CommCore Blog and News

Medical Intern “Boot Camp” — Life and Death and Communication

Few crises are as immediate as those faced by doctors and medical personnel with patients in life and death situations.

And nothing prepares a doctor – particularly a novice hospital intern – for a crisis like a simulation. Which is why the scenario-based  “Boot Camp” for interns at Chicago’s highly-rated Northwestern Memorial Hospital is considered one of the nation’s most rigorous programs preparing interns for real life health care.
During a 3-day program interns face several high-pressure situations. These include an actual life-and-death scenario in an Emergency Room or an Intensive Care Unit, and demonstrating effective communication with a dying patient played by an actor in a session titled “Difficult Conversations.” As the Boot Camp Director said, complicated as medical procedures can be, interns typically have a harder time with difficult conversations at the bedside.

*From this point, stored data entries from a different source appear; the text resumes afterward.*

(* ===== verification/DARetriever.v ===== *)
(** Retrieval of blocks from the DA layer (block/internal/syncing/da_retriever.go and assert.go).

    The retriever decodes the blobs of a DA height into headers and signed data, keeps the halves
    that have no partner yet, and emits one event per complete block. Its cache is the node's
    cache manager and is an argument. A use of a nil pointer, which stops the process, is the
    error [nil_deref]. *)

From S2P Require Import Prelude Sha256 Interfaces ForcedInclusion Types Validation Store Pending DACache Submit Replay.

Import DA Store Pending DACache.

(** The order in which a Go [range] visits a map is not specified: any order of its entries. *)
Class MapRange := range_map : forall A, gmap Z A -> list (Z * A).
#[global] Arguments range_map {_ A} _.
Class MapRangeLaws `{MapRange} := range_map_perm : forall A (m : gmap Z A), range_map m ≡ₚ map_to_list m.

(** [da.Client] as the syncing side uses it, with the context's error at the time of asking. *)
Class DAClient (W : Type) := {
  da_Retrieve : W -> Z -> bytes -> W * ResultRetrieve;
  da_HeaderNamespace : bytes;
  da_DataNamespace : bytes;
  da_GetLatestDAHeight : W -> W * res Z;
  ctx_Err : W -> option err;
}.

Module DARetriever.

(** [slices.BinarySearch], on [n] elements left between [i] and [j]. *)
Fixpoint search_loop (fuel : nat) (l : list Z) (target : Z) (i j : nat) : nat :=
  match fuel with
  | O => i
  | S fuel =>
      if (i <? j)%nat then
        let h := Nat.div2 (i + j) in
        if nth h l 0 <? target then search_loop fuel l target (S h) j else search_loop fuel l target i h
      else i
  end.
Definition BinarySearch (l : list Z) (target : Z) : nat * bool :=
  let i := search_loop (length l) l target 0 (length l) in
  (i, (i <? length l)%nat && (nth i l 0 =? target)).

Section retriever.
Context {W K : Type} {C : Type -> Type -> Type} `{DC : DAClient W} `{LR : LRU C} `{PK : PubKeys K} `{PW : Protowire}.
Context `{HS : HashString} `{MR : MapRange}.
Context `{CV : ProtoCodec pb_Version} `{CHd : ProtoCodec pb_Header} `{CH : ProtoCodec pb_SignedHeader}.
Context `{CE : ProtoCodec pb_DAHeaderEnvelope} `{CD : ProtoCodec pb_Data} `{CSD : ProtoCodec pb_SignedData}.
Context (g : Genesis).

Record daRetriever := {
  r_pendingHeaders : gmap Z (SignedHeader K);
  r_pendingData : gmap Z Data;
  strictMode : bool;
  priorityHeights : list Z;
}.

Definition NewDARetriever : daRetriever :=
  {| r_pendingHeaders := ∅; r_pendingData := ∅; strictMode := false; priorityHeights := [] |}.

Definition set_priority (r : daRetriever) (l : list Z) : daRetriever :=
  {| r_pendingHeaders := r_pendingHeaders r; r_pendingData := r_pendingData r; strictMode := strictMode r;
     priorityHeights := l |}.

(** ** Priority heights *)

Definition QueuePriorityHeight (r : daRetriever) (daHeight : Z) : daRetriever :=
  let '(idx, found) := BinarySearch (priorityHeights r) daHeight in
  if found : bool then r
  else set_priority r (take idx (priorityHeights r) ++ daHeight :: drop idx (priorityHeights r)).

Definition PopPriorityHeight (r : daRetriever) : daRetriever * Z :=
  match priorityHeights r with
  | [] => (r, 0)
  | height :: l => (set_priority r l, height)
  end.

(** ** Checks (assert.go) *)

Definition assertExpectedProposer (proposerAddr : bytes) : res unit :=
  if bytes_Equal proposerAddr (g_ProposerAddress g) then Ok tt else Err (EMsg "unexpected proposer").

(** [txsNil] says that the transactions are the nil slice. *)
Definition assertValidSignedData (txsNil : bool) (sd : SignedData K) : res unit :=
  if txsNil then Err (EMsg "empty signed data")
  else
    let? _ := assertExpectedProposer (Address (sd_Signer sd)) in
    let? dataBytes := wrap_err "failed to get signed data payload" (Data_MarshalBinary (sd_Data sd)) in
    match PubKey (sd_Signer sd) with
    | None => Err nil_deref
    | Some k =>
        let? valid := wrap_err "failed to verify signature" (pk_Verify k dataBytes (sd_Signature sd)) in
        if valid : bool then Ok tt else Err (EMsg "invalid signature")
    end.

(** ** Decoding blobs *)

Abbreviation manager := (implementation K C).

(** The header and whether it came in an envelope with a verified signature; [None] for a rejected blob. *)
Definition decode_envelope (strict : bool) (bz : bytes) : option (SignedHeader K * bool) :=
  match UnmarshalDAEnvelope bz with
  | Err _ =>
      if strict then None
      else match SignedHeader_UnmarshalBinary bz with Ok header => Some (header, false) | Err _ => None end
  | Ok (header, envelopeSignature) =>
      match envelopeSignature with
      | [] => Some (header, false)
      | _ =>
          match PubKey (sh_Signer header) with
          | None => None
          | Some k =>
              match SignedHeader_MarshalBinary header with
              | Err _ => None
              | Ok payload =>
                  match pk_Verify k payload envelopeSignature with
                  | Ok true => Some (header, true)
                  | _ => None
                  end
              end
          end
      end
  end.

(** [tryDecodeHeader]: strict mode, cache, header. *)
Definition tryDecodeHeader (now : Z) (bz : bytes) (daHeight : Z) (strict : bool) (m : manager)
  : bool * manager * option (SignedHeader K) :=
  match decode_envelope strict bz with
  | None => (strict, m, None)
  | Some (header, isValidEnvelope) =>
      if strict && negb isValidEnvelope then (strict, m, None)
      else
        let strict := strict || isValidEnvelope in
        match Header_ValidateBasic now (sh_Header header), assertExpectedProposer (ProposerAddress (sh_Header header)) with
        | Ok _, Ok _ =>
            let headerHash := hash_String (Header_Hash (sh_Header header)) in
            (strict, SetHeaderDAIncluded m headerHash daHeight (hd_Height (sh_Header header)), Some header)
        | _, _ => (strict, m, None)
        end
  end.

Definition zero_signed_data : SignedData K :=
  {| sd_Data := {| dt_Metadata := None; Txs := [] |}; sd_Signature := []; sd_Signer := zero_signer |}.

(** Unmarshalling leaves nil transactions only when the message has no data. *)
Definition txs_nil (bz : bytes) : bool :=
  match proto_Unmarshal bz with Ok p => bool_decide (psd_Data p = None) | Err _ => true end.

(** [tryDecodeData]: the height of data without metadata dereferences nil. *)
Definition tryDecodeData (bz : bytes) (daHeight : Z) (m : manager) : manager * res (option Data) :=
  match SignedData_UnmarshalBinary zero_signed_data bz with
  | Err _ => (m, Ok None)
  | Ok sd =>
      if (blen (Txs (sd_Data sd)) =? 0) && (blen (sd_Signature sd) =? 0) then (m, Ok None)
      else
        match assertValidSignedData (txs_nil bz) sd with
        | Err e => (m, if bool_decide (e = nil_deref) then Err nil_deref else Ok None)
        | Ok _ =>
            let dataHash := hash_String (DACommitment (sd_Data sd)) in
            match dt_Metadata (sd_Data sd) with
            | None => (m, Err nil_deref)
            | Some md => (SetDataDAIncluded m dataHash daHeight (md_Height md), Ok (Some (sd_Data sd)))
            end
        end
  end.

(** The first loop of [processBlobs]: strict mode, cache, and the decoded headers and data. *)
Fixpoint decode_blobs (now daHeight : Z) (blobs : list bytes) (strict : bool) (m : manager)
  : bool * manager * res (list (SignedHeader K) * list Data) :=
  match blobs with
  | [] => (strict, m, Ok ([], []))
  | bz :: rest =>
      match bz with
      | [] => decode_blobs now daHeight rest strict m
      | _ =>
          match tryDecodeHeader now bz daHeight strict m with
          | (strict, m, Some header) =>
              let '(strict, m, r) := decode_blobs now daHeight rest strict m in
              (strict, m, let? hd := r in Ok (header :: hd.1, hd.2))
          | (strict, m, None) =>
              match tryDecodeData bz daHeight m with
              | (m, Err e) => (strict, m, Err e)
              | (m, Ok None) => decode_blobs now daHeight rest strict m
              | (m, Ok (Some data)) =>
                  let '(strict, m, r) := decode_blobs now daHeight rest strict m in
                  (strict, m, let? hd := r in Ok (hd.1, data :: hd.2))
              end
          end
      end
  end.

(** ** Matching headers with data *)

(** Only the first header, and the first data, of a height are kept. *)
Definition keep_first {A} (m : gmap Z A) (h : Z) (a : A) : gmap Z A :=
  match m !! h with Some _ => m | None => <[h := a]> m end.
Definition add_headers (m : gmap Z (SignedHeader K)) (l : list (SignedHeader K)) : gmap Z (SignedHeader K) :=
  foldl (fun m header => keep_first m (hd_Height (sh_Header header)) header) m l.
Definition data_height (d : Data) : Z := match dt_Metadata d with Some md => md_Height md | None => 0 end.
Definition add_data (m : gmap Z Data) (l : list Data) : gmap Z Data :=
  foldl (fun m data => keep_first m (data_height data) data) m l.

Definition isEmptyDataExpected (header : SignedHeader K) : bool :=
  (blen (DataHash (sh_Header header)) =? 0) || bytes_Equal (DataHash (sh_Header header)) DataHashForEmptyTxs.
Definition createEmptyDataForHeader (header : SignedHeader K) : Data := {|
  Txs := [];
  dt_Metadata := Some {| md_ChainID := hd_ChainID (sh_Header header); md_Height := hd_Height (sh_Header header);
                         md_Time := hd_Time (sh_Header header); LastDataHash := [] |} |}.

Definition da_event (daHeight : Z) (header : SignedHeader K) (data : Data) : DAHeightEvent (K := K) :=
  {| ev_Header := header; ev_Data := data; ev_DaHeight := daHeight; ev_Source := SourceDA; ev_DaHeightHints := (0, 0) |}.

 Though specific to interns in this case, the latter two program elements dovetail with what we at CommCore tell all our crisis clients:

 

·         Simulations are essential to crisis team building and for testing crisis response and protocols in any environment or organization

 

·         To be effective, communicators must be trained to develop and deliver messages calibrated to a particular situation, and to the intended audience including individuals, internal and external stakeholders, and the media.